The guidelines for the organization of your data and code are based on two general principles: simplicity and explanation. Make verification of your results as simple as possible, and provide clear documentation so that people who are not familiar with your data or research can execute the analyses and understand the results.
Simplify the file structure. Organize the files you provide in the simplest possible structure. Ideally, a single file of code produces all results you report. Conduct all analyses in the same software package when possible. Sometimes, however, you may need different programs and multiple files to obtain the results. If you need multiple files, provide a readme.txt file that lists which files provide which results.
Deidentify the data. In the data file, eliminate the variables that contain information that can identify specific individuals if these persons have not given explicit consent to be identified. Do not post data files that include IP addresses of participants, names, email addresses, residential home addresses, zip codes, telephone numbers, social security numbers, or any other information that may identify specific persons. Do not deidentify the data manually, but create a code file for all preprocessing of data to make them reproducible.
Organize the code. In the code, create at least three sections:
1. Preliminaries. The first section includes commands that install packages that are required for the analyses but do not come with the software. Include a line that users can adapt, identifying the path where data and results are stored. Use the same path for data and code. For example:
use cd "C:\Users\rbs530\surfdrive\Shared\VolHealthMega"
The first section also includes commands that specify the exact names of the data files required for the analysis. For example:
use "Data\Pooled\VolHealthMega.dta", clear
2. Data preparation. The second section includes commands that create variables and recode them. Also this section assigns labels to variables and their values, so their meaning is clear. For example:
label variable llosthlt "Lost health from t-2 to t-1"
3. Results. The third section includes the commands that produce the results reported in the paper. Add comments to identify which commands produce which results, e.g.
*This produces Table 1:
summ *
4. Results. An optional fourth section contains the commands that produce the results reported in the Appendices.
*Appendix Table S12a:
xtreg phealth Dvolkeep Dvoljoin Dvolquit year l.phealth l2.phealth l3.phealth l4.phealth, fe
Explain ad hoc decisions. Document and explain your decisions. Throughout the code, add comments that explain the reasoning behind the choices you make that you have not pre-registered. E.g. "collapsing across conditions 1 and 2 because they are quantitatively similar and not significantly different".
Double check before submission. When you are done, ask your supervisor to execute the code. Does the code produce the results reported in the paper? Can your supervisor understand your decisions?
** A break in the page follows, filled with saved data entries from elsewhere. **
(* ===== verification/EraftpbRound.v ===== *)
(** * EraftpbRound: the Raft messages survive the wire

    [Codec] is what a generated message type offers to the code that embeds it, and
    [CodecLaws] what it promises: the encoding has the announced size, is written
    without a panic, and is read back.  Each type of [EraftpbWire] is an instance,
    proved from the instances of the types it embeds. *)

From stdpp Require Import base option list tactics.
From S2P Require Import Prelude.
From S2P Require Import Wire.
From S2P Require Import WireFacts.
From S2P Require Import Eraftpb.
From S2P Require Import EraftpbWire.

Class Codec (T : Type) := {
  c_Size : T -> Z;
  c_MarshalTo : T -> list Z -> outcome wire_error (list Z * Z);
  c_Unmarshal : T -> list Z -> outcome wire_error T;
  c_zero : T;
  (** the bytes of a value, the values the laws speak of, and what is read back *)
  c_enc : T -> list Z;
  c_ok : T -> Prop;
  c_norm : T -> T;
}.

Class CodecLaws (T : Type) `{Codec T} := {
  c_size : forall m : T, c_ok m -> len (c_enc m) < two63 -> c_Size m = len (c_enc m);
  c_fills : forall m : T, c_ok m -> len (c_enc m) < two63 -> fills (c_MarshalTo m) (c_enc m);
  c_round : forall m : T, c_ok m -> len (c_enc m) < two63 ->
    c_Unmarshal c_zero (c_enc m) = Ret (c_norm m);
}.

Definition c_Marshal {T} `{Codec T} (m : T) : outcome wire_error (list Z) :=
  marshalWith (c_Size m) (c_MarshalTo m).

Lemma codec_roundtrip {T} `{CodecLaws T} (m : T) :
  c_ok m -> len (c_enc m) < two63 ->
  exists bs, c_Marshal m = Ret bs /\ len bs = c_Size m /\ c_Unmarshal c_zero bs = Ret (c_norm m).
Proof.
  intros Hok Hl. exists (c_enc m). split_and!.
  - apply marshalWith_fills; [by apply c_fills|by apply c_size].
  - symmetry. by apply c_size.
  - by apply c_round.
Qed.

(** An optional embedded message. *)
Definition enc_opt {T} `{Codec T} (t : Z) (x : option T) : list Z :=
  match x with Some y => enc_delim t (c_enc y) | None => [] end.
If so, you are ready.
Locate your materials. Identify the URL that contains the data and code that produce the results you report. If you write an empirical journal article, add the URL to the abstract as well as in the data section. Identify the software package and version that you used to produce the results.
Set up a repository. Create a repository, preferably on the Open Science Framework, https://osf.io/ where you post all materials reviewers and readers need to verify and replicate your paper: the deidentified data file, the code, stimulus materials, and online appendix tables and figures. Here is a template you can use for this purpose: https://osf.io/3g7e5/. Help the reader navigate through all the materials by including a brief description of each part.